Because I noticed that sort of random stuff about her.

I watched her every move, and knew I would be a pro stalker. But it wasn’t like that. It was more, I couldn’t keep my eyes off of her. Shows how long it had been since I'd been around females. I'd been down in the kitchen, avoiding sleep, when I saw the barest shadow creep past the door. Curious, I had gotten up and looked, only to see Quinn, wearing a back pack, heading towards the door.

I knew from the second that she turned around and looked at me that something was wrong. I could see it in the way she held herself, the way she set her mouth, by the look in her eyes. She was leaving, and that made me feel…I don’t even know. Actually, I do know.

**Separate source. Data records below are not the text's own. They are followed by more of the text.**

(* ===== verification/SqEnq.v ===== *)
(** * SqEnq: packets enter the send queue, peers come and go *)
From S2P Require Import Prelude Sq SqInv SqAcct SqOps.

(** ** [mtlk_sq_enqueue_pkt] *)

Definition refuses (p : Z) (ac : nat) (front : bool) (s : mtlk_sq_t) : bool :=
  negb front
  && ((global_queue_limit (ac_of s ac) <=? size (ac_of s ac))
      || (peer_queue_limit (ac_of s ac) <=? Z.of_nat (length (buf_of s p ac)))).

Record entered (p : Z) (ac : nat) (nb : nbuf) (s : mtlk_sq_t) (r : Z * mtlk_sq_t) (ok : bool) : Prop := {
  entered_res : r.1 = if ok then MTLK_ERR_OK else MTLK_ERR_NO_RESOURCES;
  entered_shape : shape s r.2;
  entered_tracks : tracks s r.2;
  entered_extras : extras r.2 = extras s /\ next_extra r.2 = next_extra s;
  entered_size : forall j, size (ac_of r.2 j) = size (ac_of s j);
  entered_fault : no_fault (log s) -> no_fault (log r.2);
  entered_waiting : waiting r.2 ac ≡ₚ (if ok then nb :: waiting s ac else waiting s ac);
  entered_other : forall j, j <> ac -> waiting r.2 j = waiting s j
}.

(** Counting a packet or a drop changes nothing else. *)
Lemma count_waiting p i f g s j :
  (forall a, buflist (g a) = buflist a) -> (forall a, peer_list (f a) = peer_list a) ->
  waiting (upd_peer p (upd_pac i g) (upd_ac i f s)) j = waiting s j.
Proof.
  intros Hg Hf. apply waiting_ext; [by apply (ac_of_upd_keeps peer_list)|].
  intros q. rewrite buf_of_upd_pac by done. done.
Qed.

Lemma enqueue_pkt_spec p ac front nb s :
  sq_wf s -> is_Some (peers s !! p) -> (ac < NTS_PRIORITIES)%nat ->
  entered p ac nb s (mtlk_sq_enqueue_pkt p nb ac front s) (negb (refuses p ac front s)).
Proof.
  intros Hwf Hp Hac. unfold mtlk_sq_enqueue_pkt. fold (refuses p ac front s).
  destruct (refuses p ac front s) eqn:E; cbn [negb].
  - set (s1 := upd_peer p (upd_pac ac inc_p_dropped) (upd_ac ac inc_q_dropped s)).
    assert (shape s s1) as Hsh by (transitivity (upd_ac ac inc_q_dropped s); [by apply shape_upd_ac|apply shape_upd_pac]).
    split; cbn [fst snd].
    + done.
    + exact Hsh.
    + apply (tracks_quiet [SqRefuse p ac nb]); [done|by apply Forall_singleton|]. intros q i.
      change (buf_of s1 q i = buf_of s q i). unfold s1. by rewrite buf_of_upd_pac.
    + done.
    + intros j. apply (ac_of_upd_keeps size ac inc_q_dropped s j). done.
    + intros Hn. apply no_fault_app; [done|by apply no_fault_one].
    + change (waiting s1 ac ≡ₚ waiting s ac). unfold s1. by rewrite count_waiting.
    + intros j _. change (waiting s1 j = waiting s j). unfold s1. by rewrite count_waiting.
  - set (b := if front then nb :: buf_of s p ac else buf_of s p ac ++ [nb]).
    assert ((if front then set_buf p ac (nb :: buf_of s p ac) s else set_buf p ac (buf_of s p ac ++ [nb]) s) = set_buf p ac b s)
      as -> by (unfold b; by destruct front).
    set (s1 := set_buf p ac b s). set (s2 := upd_peer p (upd_pac ac inc_p_pushed) (upd_ac ac inc_q_pushed s1)).
    assert (has_ac s p ac) as Ha by (destruct Hp as [c Hc]; by eapply wf_has_ac).
    assert (forall q i, buf_of s2 q i = buf_of s1 q i) as Hb by (intros q i; unfold s2; by rewrite buf_of_upd_pac).
    split; cbn [fst snd].
    + done.
    + transitivity s1; [apply shape_set_buf|]. transitivity (upd_ac ac inc_q_pushed s1); [by apply shape_upd_ac|apply shape_upd_pac].
    + apply (tracks_step p ac [] (SqPush p ac front nb)); [done|by apply Forall_nil| | |].
      * cbn [fifo_ev]. rewrite on_chan_refl. f_equal. change (b = buf_of s2 p ac). rewrite Hb. symmetry. by apply buf_of_set_buf.
      * intros q i Hn. apply (fifo_other p ac _ nb); [by left; eexists|done].
      * intros q i Hn. change (buf_of s2 q i = buf_of s q i). rewrite Hb. by apply buf_of_set_buf_ne.
    + done.
    + intros j. apply (ac_of_upd_keeps size ac inc_q_pushed s1 j). done.
    + intros Hn. apply no_fault_app; [done|by apply no_fault_one].
    + destruct (waiting_set_buf s p ac b Hwf Hac Hp) as (rest & W1 & W2 & _).
      change (waiting s2 ac ≡ₚ nb :: waiting s ac). unfold s2. rewrite count_waiting by done. unfold s1.
      rewrite W1, W2. unfold b. destruct front; [done|]. by rewrite <- app_assoc, Permutation_middle.
    + intros j Hj. destruct (waiting_set_buf s p ac b Hwf Hac Hp) as (rest & _ & _ & W3).
      change (waiting s2 j = waiting s j). unfold s2. rewrite count_waiting by done. by apply W3.
Qed.

(** ** [mtlk_sq_enqueue] *)

Lemma acct_u32 held s i : acct held s -> (i < NTS_PRIORITIES)%nat -> u32 (size (ac_of s i)) = size (ac_of s i).
Proof. intros [A _] Hi. pose proof (acct_size _ _ _ _ _ A i Hi) as Hs. cbn in Hs. by rewrite Hs, u32_idemp. Qed.

Lemma shape_len s s' : shape s s' -> sq_wf s -> length (acs s') = NTS_PRIORITIES.
Proof. intros Sh Hwf. by destruct (shape_wf _ _ Sh Hwf). Qed.

Lemma inc_size_waiting i s j : waiting (inc_size i s) j = waiting s j.
Proof. unfold inc_size. by rewrite waiting_upd_ac. Qed.

Lemma inc_size_shape i s : shape s (inc_size i s).
Proof. by apply shape_upd_ac. Qed.

Lemma inc_size_calm i s : calm s (inc_size i s).
Proof. by apply calm_upd_ac. Qed.

Lemma dec_size_calm i s : calm s (dec_size i s).
Proof. by apply calm_upd_ac. Qed.

Lemma calm_tracks s s' : calm s s' -> tracks s s'.
Proof.
  intros Hc. pose proof Hc as [_ _ (evs & L & F) _]. apply (tracks_quiet evs); [done|done|].
  intros q i. by apply calm_buf.
Qed.

Definition dest (bcast : Z) (nb : nbuf) : Z := match dst_sta nb with Some sta => sta | None => bcast end.

Lemma enqueue_advance bcast ac front nb s :
  is_Some (peers s !! dest bcast nb) -> (ac < NTS_PRIORITIES)%nat -> rmcast nb = false ->
  advance s (mtlk_sq_enqueue bcast ac front nb s).2.
Proof.
  intros Hp Hac Hrm Hwf. unfold mtlk_sq_enqueue.
  assert (exists i f, _mtlk_sq_switch_if_urgent nb ac front = (i, f) /\ (i < NTS_PRIORITIES)%nat) as (i & f & -> & Hi).
  { unfold _mtlk_sq_switch_if_urgent. destruct (urgent nb); eexists _, _; split; [done| |done|done]. apply Nat.ltb_lt. reflexivity. }
  unfold mtlk_xmit_sq_enqueue. fold (dest bcast nb). set (p := dest bcast nb) in *. set (s1 := inc_size i s).
  pose proof (inc_size_calm i s : calm s s1) as C1. pose proof (inc_size_shape i s : shape s s1) as S1.
  pose proof (shape_wf _ _ S1 Hwf) as Hwf1.
  assert (is_Some (peers s1 !! p)) as Hp1 by done.
  pose proof (enqueue_pkt_spec p i f nb s1 Hwf1 Hp1 Hi) as E.
  destruct (mtlk_sq_enqueue_pkt p nb i f s1) as [res s2]. destruct (refuses p i f s1); cbn [negb] in E;
    destruct E as [E1 E2 E3 [E4 E5] E6 E7 E8 E9]; cbn [fst snd] in *; subst res; cbn.
  - split; [transitivity s1; [done|]; transitivity s2; [done|]; apply (calm_shape _ _ (dec_size_calm i s2))|]. split.
    { transitivity s1; [by apply calm_tracks|]. transitivity s2; [done|]. apply calm_tracks, dec_size_calm. }
    intros held Ha. apply (acct_frame held s); try done.
    + intros j Hj. unfold dec_size. rewrite (size_upd i (fun a => u32 (size a - 1))) by by rewrite (shape_len _ _ E2 Hwf1).
      destruct (decide (i = j)) as [<-|Hn]; [rewrite put_eq, E6|rewrite put_ne, E6 by done].
      * unfold s1, inc_size. rewrite (size_upd i (fun a => u32 (size a + 1))) by (destruct Hwf as [-> _]; done).
        rewrite put_eq, u32_sub_l, Z.add_simpl_r. by eapply acct_u32.
      * unfold s1, inc_size. rewrite (size_upd i (fun a => u32 (size a + 1))) by (destruct Hwf as [-> _]; done). by rewrite put_ne.
    + intros j Hj. unfold dec_size. rewrite waiting_upd_ac by done.
      destruct (decide (j = i)) as [->|]; [rewrite E8|rewrite E9 by done]; unfold s1; by rewrite inc_size_waiting.
  - split; [by transitivity s1|]. split; [transitivity s1; [by apply calm_tracks|done]|].
    intros held [A N]. split; [|by apply E7]. rewrite E4, E5. change (extras s1) with (extras s). change (next_extra s1) with (next_extra s).
    assert (plain nb = true) as Hpl by (unfold plain; by rewrite Hrm).
    pose proof (acct_plain_in _ _ _ _ _ i nb (nb :: waiting s i) Hi Hpl (reflexivity _) A) as A'.
    eapply acct_perm; [|eapply acct_sizes; [|exact A']].
    + intros j Hj. destruct (decide (i = j)) as [<-|]; [by rewrite put_eq, E8; unfold s1; rewrite inc_size_waiting|].
      rewrite put_ne, E9 by done. unfold s1. by rewrite inc_size_waiting.
    + intros j Hj. rewrite E6. unfold s1, inc_size. rewrite (size_upd i (fun a => u32 (size a + 1))) by (destruct Hwf as [-> _]; done). done.
Qed.

(** ** Multicast clones *)

Lemma clone_begin_spec alloc ac front nb s held :
  sq_wf s -> (ac < NTS_PRIORITIES)%nat -> acct held s ->
  let '(res, nb', s') := mtlk_sq_enqueue_clone_begin alloc ac front nb s in
  shape s s' /\ tracks s s' /\
  if alloc then res = MTLK_ERR_OK /\ extra nb' = Some (next_extra s) /\ acct (next_extra s :: held) s'
  else res = MTLK_ERR_NO_MEM /\ s' = s.
Proof.
  intros Hwf Hac [A N]. unfold mtlk_sq_enqueue_clone_begin.
  assert (exists i f, _mtlk_sq_switch_if_urgent nb ac front = (i, f) /\ (i < NTS_PRIORITIES)%nat) as (i & f & -> & Hi).
  { unfold _mtlk_sq_switch_if_urgent. destruct (urgent nb); eexists _, _; split; [done| |done|done]. apply Nat.ltb_lt. reflexivity. }
  unfold mtlk_nbuf_priv_extra_create_and_attach. destruct alloc; cbn; [|done].
  set (s1 := set_next_extra _ _). assert (calm s (inc_size i s1)) as C.
  { transitivity s1; [|apply inc_size_calm]. split; try done. exists []. by rewrite app_nil_r. }
  split; [apply C|]. split; [by apply calm_tracks|]. split; [done|]. split; [done|]. split; [|exact N].
  eapply acct_perm; [|eapply acct_sizes; [|exact (acct_create _ _ _ _ _ i f Hi A)]].
  - intros j _. by rewrite inc_size_waiting.
  - intros j _. unfold inc_size. rewrite (size_upd i (fun a => u32 (size a + 1))) by (destruct Hwf as [Hl _]; cbn; by rewrite Hl). done.
Qed.

Lemma clone_end_spec held held' nb k s :
  sq_wf s -> acct held s -> extra nb = Some k -> held ≡ₚ k :: held' ->
  shape s (mtlk_sq_enqueue_clone_end nb s) /\ tracks s (mtlk_sq_enqueue_clone_end nb s) /\
  acct held' (mtlk_sq_enqueue_clone_end nb s).
Proof.
  intros (Hl & _) [A N] Hx Hh. pose proof (clone_end_calm nb s) as C.
  split; [apply C|]. split; [by apply calm_tracks|].
  assert (k ∈ held) as Hin by (rewrite Hh; left). destruct (acct_held _ _ _ _ _ A k Hin) as [x Hk].
  eapply (acct_clone_end held held' (waiting s)); try done.
  - intros k' x' _. unfold holders, occ. rewrite (countb_perm _ _ _ Hh), countb_cons. lia.
  - intros k' Hk'. rewrite Hh. by right.
Qed.

Definition ref_room (k : Z) (s : mtlk_sq_t) : Prop := forall x, extras s !! k = Some x -> ref_cnt x + 1 < 2 ^ 32.

(** The same call with the lookups of the shared data done. *)
Lemma enqueue_clone_run bcast id nb sta k x s :
  extra nb = Some k -> extras s !! k = Some x ->
  let c := Nbuf id false true (nb_vap nb) (Some sta) (Some k) in
  let s1 := set_extras (<[k := Extra (u32 (ref_cnt x + 1)) (extra_ac x) (extra_front x)]> (extras s)) s in
  let r := mtlk_sq_enqueue_pkt sta c (extra_ac x) (extra_front x) s1 in
  mtlk_sq_enqueue_clone bcast (Some id) nb sta s =
  if r.1 =? MTLK_ERR_OK then r
  else (r.1, emit (SqFreeClone c) (mtlk_nbuf_priv_extra_detach c (emit (SqDropped sta SQ_OVERFLOW) r.2)).2).
Proof.
  intros Hx Hk. cbv zeta. unfold mtlk_sq_enqueue_clone, mtlk_nbuf_priv_extra_attach.
  unfold extra_of. rewrite Hx. cbn [mbind option_bind]. rewrite Hk. cbn [mbind option_bind].
  unfold mtlk_nbuf_priv_extra_get_ac, mtlk_nbuf_priv_extra_get_front, extra_of. rewrite Hx. cbn [mbind option_bind].
  cbn [extras set_extras]. rewrite lookup_insert_eq. cbn [mbind option_bind extra_ac extra_front].
  unfold mtlk_xmit_sq_enqueue. cbn [dst_sta nb_id urgent rmcast nb_vap].
  destruct (mtlk_sq_enqueue_pkt _ _ _ _ _) as [res s2]. cbn [fst snd]. destruct (res =? MTLK_ERR_OK); [done|].
  by destruct (mtlk_nbuf_priv_extra_detach _ _).
Qed.

(** Taking a reference and giving it back. *)
Lemma detach_back k x nb s :
  extra nb = Some k -> 0 < ref_cnt x < 2 ^ 32 ->
  extras s !! k = Some (Extra (u32 (ref_cnt x + 1)) (extra_ac x) (extra_front x)) ->
  mtlk_nbuf_priv_extra_detach nb s = (false, set_extras (<[k := x]> (extras s)) s).
Proof.
  intros Hx Hr Hk. unfold mtlk_nbuf_priv_extra_detach, extra_of. rewrite Hx. cbn [mbind option_bind]. rewrite Hk.
  cbn [mbind option_bind ref_cnt extra_ac extra_front]. rewrite u32_sub_l, Z.add_simpl_r, u32_small by lia.
  assert ((ref_cnt x =? 0) = false) as -> by (apply Z.eqb_neq; lia). by destruct x.
Qed.

Lemma enqueue_clone_spec held bcast clone nb sta k s :
  sq_wf s -> acct held s -> is_Some (peers s !! sta) -> extra nb = Some k -> k ∈ held -> ref_room k s ->
  let s' := (mtlk_sq_enqueue_clone bcast clone nb sta s).2 in
  shape s s' /\ tracks s s' /\ acct held s'.
Proof.
  intros Hwf Ha Hp Hx Hin Hroom. cbv zeta. destruct clone as [id|].
  2: by destruct (advance_emit (SqDropped sta DRV_NO_RESOURCES) s (fun _ _ _ => eq_refl) ltac:(done) Hwf) as (? & ? & ?); auto.
  pose proof Ha as [A N]. destruct (acct_held _ _ _ _ _ A k Hin) as [x Hk].
  destruct (acct_extra _ _ _ _ _ A k x Hk) as (Hac & _ & _ & Href). pose proof (Hroom x Hk) as Hsmall.
  rewrite (enqueue_clone_run bcast id nb sta k x s Hx Hk). cbv zeta.
  set (c := Nbuf _ _ _ _ _ _). set (s1 := set_extras _ s).
  assert (sq_wf s1) as Hwf1 by exact Hwf. assert (calm s s1) as C1 by apply calm_extras.
  pose proof (enqueue_pkt_spec sta (extra_ac x) (extra_front x) c s1 Hwf1 Hp Hac) as E.
  destruct (mtlk_sq_enqueue_pkt _ c _ _ s1) as [res s2]. destruct E as [E1 E2 E3 [E4 E5] E6 E7 E8 E9]. cbn [fst snd] in *.
  subst res. destruct (refuses _ _ _ s1); cbn [negb] in *; cbn [Z.eqb MTLK_ERR_NO_RESOURCES MTLK_ERR_OK Pos.eqb fst snd].
  - rewrite (detach_back k x c) by (done || (cbn; rewrite E4; apply lookup_insert_eq)). cbn [snd].
    set (s3 := set_extras _ _). assert (calm s2 (emit (SqFreeClone c) s3)) as C3.
    { transitivity (emit (SqDropped sta SQ_OVERFLOW) s2); [by apply calm_emit|].
      transitivity s3; [apply calm_extras|by apply calm_emit]. }
    split; [transitivity s1; [apply C1|]; transitivity s2; [done|apply C3]|].
    split; [transitivity s1; [by apply calm_tracks|]; transitivity s2; [done|exact (calm_tracks _ _ C3)]|].
    apply (acct_frame held s); try done.
    + intros j _. exact (E6 j).
    + intros j _. change (waiting s2 j ≡ₚ waiting s1 j).
      destruct (decide (j = extra_ac x)) as [->|Hn]; [exact E8|by rewrite E9].
    + cbn. rewrite E4. cbn. rewrite insert_insert_eq. by apply insert_id.
    + intros Hn. apply no_fault_app; [apply no_fault_app; [by apply E7|by apply no_fault_one]|by apply no_fault_one].
  - split; [transitivity s1; [apply C1|done]|]. split; [transitivity s1; [by apply calm_tracks|done]|].
    split; [|by apply E7]. rewrite E4, E5. cbn [extras next_extra s1 set_extras].
    pose proof (acct_clone_in _ _ _ _ _ k x c (c :: waiting s (extra_ac x)) Hk eq_refl eq_refl Hsmall (reflexivity _) A) as A'.
    eapply acct_perm; [|eapply acct_sizes; [|exact A']].
    + intros j Hj. destruct (decide (extra_ac x = j)) as [<-|Hn]; [by rewrite put_eq, E8|rewrite put_ne by done; by rewrite E9].
    + intros j _. exact (E6 j).
Qed.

It scared the crap out of me. I don’t know, I don’t like emotions. That's one thing me and Quinn shared. But I knew I couldn’t let her leave. She was going to leave without even saying good bye. Then again, why would she? It's not like we were best friends or anything.

I didn't want her to go, though. I'd probably have followed her, because I have this annoying habit of following my gut, and my gut was telling me to stay near her. It freaked me way out. I never needed anyone. I had gotten through life pretty well. My mom had died when I was six, and pretty much after that I was on my own. Pretty much, that is. I still had my…dad.

And then she had just tried to leave. I didn't know why. I didn't know anything about her past, but I wanted to. But Quinn wasn’t exactly the kind of girl to talk about herself, and vent or whatever girls do. So I didn't ask. She'd looked so…broken, in the hall. She'd been herself when I checked on her before she went to bed, which wasn’t exactly "okay," but still. I had sort of seen it coming. All week, people had been bugging her, Maria buying her new things to try and make her happy. Maria is amazing, but sometimes, she just didn't know what to do, so she buys things, when she panics.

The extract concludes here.